05000424/FIN-2013002-032013Q1VogtleHuman Performance Error Renders 1A CS Pump InoperableA self-revealing non-cited violation (NCV) for failure to meet the requirements of plant Technical Specification (TS) 5.4, Procedures was identified. While realigning equipment to support the filling and venting of the Unit 2 containment spray header the system operator inadvertently closed 1HV-9017A, refueling water storage tank (RWST) suction to Unit 1 containment spray (CS) pump A. As a result, the 1A CS pump was temporarily rendered inoperable. The valve was subsequently re-opened and the pump was declared operable. The licensee entered the issue into their corrective action program (CR 608718).
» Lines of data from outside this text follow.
Lemma engine_results_match_ledger_witness :
  let run :=
    SocialEngagementEngine.discover_and_engage (H := Sample.lib)
      (Sample.adapters (Sample.adapter Sample.three_posts)) None Sample.audience
      (Sample.discovery_config 20) (Sample.engagement_config 20 0 0) Sample.world in
  let res :=
    match fst run with
    | Ok res => res
    | Raise _ => SocialEngagementEngine.mk_results [] [] []
    end in
  run = (Ok res, snd run)
  /\ length (SocialEngagementEngine.engaged res) = 3%nat
  /\ exists rows,
       Database.engagements (World.db (snd run))
       = Database.engagements (World.db Sample.world) ++ rows
       /\ map row_entry rows
          ≡ₚ map outcome_entry (SocialEngagementEngine.engaged res
                                 ++ SocialEngagementEngine.failed res).
Proof.
  intros run res.
  assert (run = (Ok res, snd run)) as Hrun by (vm_compute; reflexivity).
  split; [exact Hrun|]. split; [vm_compute; reflexivity|].
  exact (proj2 (proj2 (proj2
           (engine_results_match_ledger (H := Sample.lib)
              (Sample.adapters (Sample.adapter Sample.three_posts)) None Sample.audience
              (Sample.discovery_config 20) (Sample.engagement_config 20 0 0)
              Sample.world (snd run) res Hrun)))).
Defined.

(** ** The ledger: untracked actions, the duplicate test, the daily report *)

Section StringFacts.

Lemma string_length_app (a b : string) :
  String.length (a +:+ b) = (String.length a + String.length b)%nat.
Proof.
  induction a as [|c a IH]; [reflexivity|].
  change (String c a +:+ b) with (String c (a +:+ b)).
  cbn [String.length]. rewrite IH. reflexivity.
Qed.

Lemma string_app_inv_tail (a b s : string) : a +:+ s = b +:+ s -> a = b.
Proof.
  revert b. induction a as [|c a IH]; intros [|c' b] Heq.
  - reflexivity.
  - apply (f_equal String.length) in Heq.
    change ("" +:+ s) with s in Heq. rewrite string_length_app in Heq.
    cbn [String.length] in Heq. lia.
  - apply (f_equal String.length) in Heq.
    change ("" +:+ s) with s in Heq. rewrite string_length_app in Heq.
    cbn [String.length] in Heq. lia.
  - change (String c a +:+ s) with (String c (a +:+ s)) in Heq.
    change (String c' b +:+ s) with (String c' (b +:+ s)) in Heq.
    injection Heq as -> Heq. rewrite (IH b Heq). reflexivity.
Qed.

Lemma action_column_tracked (action : string) :
  action +:+ "s_posted" ∈ ["comments_posted"; "likes_posted"; "follows_posted"]
  <-> action ∈ ["comment"; "like"; "follow"].
Proof.
  rewrite !elem_of_cons, !elem_of_nil.
  change "comments_posted" with ("comment" +:+ "s_posted").
  change "likes_posted" with ("like" +:+ "s_posted").
  change "follows_posted" with ("follow" +:+ "s_posted").
  split.
  - intros [Ha | [Ha | [Ha | []]]]; apply string_app_inv_tail in Ha; tauto.
  - intros [-> | [-> | [-> | []]]]; tauto.
Qed.

Lemma string_compare_refl (s : string) : String.compare s s = Eq.
Proof.
  induction s as [|c s IH]; cbn; [reflexivity|].
  unfold Ascii.compare. rewrite N.compare_refl. exact IH.
Qed.

Lemma string_leb_trans (a b c : string) :
  String.leb a b = true -> String.leb b c = true -> String.leb a c = true.
Proof.
  unfold String.leb. revert b c.
  induction a as [|x a IH]; intros [|y b] [|z c]; cbn; try congruence.
  unfold Ascii.compare.
  destruct (N.compare_spec (N_of_ascii x) (N_of_ascii y)) as [Hxy|Hxy|Hxy];
    destruct (N.compare_spec (N_of_ascii y) (N_of_ascii z)) as [Hyz|Hyz|Hyz];
    destruct (N.compare_spec (N_of_ascii x) (N_of_ascii z)) as [Hxz|Hxz|Hxz];
    try congruence; try lia.
  apply IH.
Qed.

Lemma string_ltb_leb (a b : string) :
  String.ltb a b = true <-> String.leb a b = true /\ a <> b.
Proof.
  unfold String.ltb, String.leb. split.
  - intros Hlt. split; [destruct (String.compare a b); congruence|].
    intros ->. rewrite string_compare_refl in Hlt. discriminate.
  - intros [Hle Hne]. destruct (String.compare a b) eqn:Hc; try congruence.
    apply String.compare_eq_iff in Hc. contradiction.
Qed.

End StringFacts.

Section LedgerFurther.
Context {E : Type}.

(** X10.  [record] counts an outcome in [daily_stats] only when its action is
    exactly comment, like or follow.  For any other action (another verb, or
    another spelling of these) the outcome still gets its ledger record, but
    no row of [daily_stats] is created or changed, whatever the [success]
    flag, and [get_daily_stats] reports what it reported before. *)
Theorem record_untracked_action (result : EngagementResult)
    (post_author comment : string) (w : World E) :
  EngagementResult.action result ∉ ["comment"; "like"; "follow"] ->
  let w' := snd (Analytics.record result post_author comment w) in
  fst (Analytics.record result post_author comment w) = Ok tt
  /\ length (Database.engagements (World.db w'))
     = S (length (Database.engagements (World.db w)))
  /\ Database.daily_stats (World.db w') = Database.daily_stats (World.db w)
  /\ forall days,
       fst (Analytics.get_daily_stats days w') = fst (Analytics.get_daily_stats days w).
Proof.
  intros Hact. unfold Analytics.record, bind, db_execute, datetime_now, ret.
  cbn [fst snd World.db World.clock World.clock_reads].
  rewrite bool_decide_eq_false_2 by (rewrite action_column_tracked; exact Hact).
  cbn [fst snd World.db Analytics.insert_engagement Database.engagements
       Database.daily_stats].
  split; [reflexivity|]. split; [rewrite length_app; cbn; lia|].
  split; [reflexivity|]. intros days.
  unfold Analytics.get_daily_stats. destruct (_ || _); reflexivity.
Qed.

(** X11.  What one call of [record] changes in the answers of [is_engaged]:
    afterwards a post counts as engaged exactly when it did before or it is
    the post of the recorded outcome and the action of that outcome is
    comment.  Likes and follows never mark a post, records of other posts
    never do, and the [success] flag plays no part. *)
Theorem is_engaged_after_record (result : EngagementResult)
    (post_author comment id : string) (w : World E) :
  let w' := snd (Analytics.record result post_author comment w) in
  exists before,
    fst (Analytics.is_engaged id w) = Ok before
    /\ fst (Analytics.is_engaged id w')
       = Ok (before
             || bool_decide (EngagementResult.post_id result = id
                             /\ EngagementResult.action result = "comment")).
Proof.
  cbv zeta. rewrite !is_engaged_run. cbn [fst]. eexists. split; [reflexivity|].
  f_equal. unfold Analytics.count_comments.
  destruct (record_ledger result post_author comment w) as (_ & rec & -> & _ & Hentry).
  unfold row_entry in Hentry. injection Hentry as _ Hact Hid _ _ _.
  rewrite filter_app, length_app, filter_cons, Hact, Hid.
  destruct (decide (EngagementResult.post_id result = id
                    /\ EngagementResult.action result = "comment")) as [Hyes|Hno].
  - rewrite bool_decide_eq_true_2 by exact Hyes. rewrite orb_true_r.
    cbn. apply Z.ltb_lt. lia.
  - rewrite bool_decide_eq_false_2 by exact Hno. rewrite orb_false_r.
    cbn. rewrite Nat.add_0_r. reflexivity.
Qed.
This finding is more than minor because it is associated with the human performance attribute of the barrier integrity cornerstone and it adversely affected the cornerstone objective to provide reasonable assurance that physical design barriers (fuel cladding, reactor coolant system, and containment) protect the public from radionuclide releases caused by accidents or events. Specifically, the performance deficiency is a human performance error which affected the availability, reliability, and capability of the Unit 1 A train containment spray system to limit and maintain post accident conditions to less than containment design values. Because the inspectors answered No to all of the IMC 0609 Appendix A (dated June 19, 2012) Exhibit 3, Section B, Barrier Integrity Cornerstone Screening Questions, the inspectors concluded that the finding was of very low safety significance (Green). The inspectors determined that the cause of this finding was related to the work practices component of the human performance crosscutting area due to less-than-adequate human error prevention techniques. Specifically, peer checking techniques were less than adequate.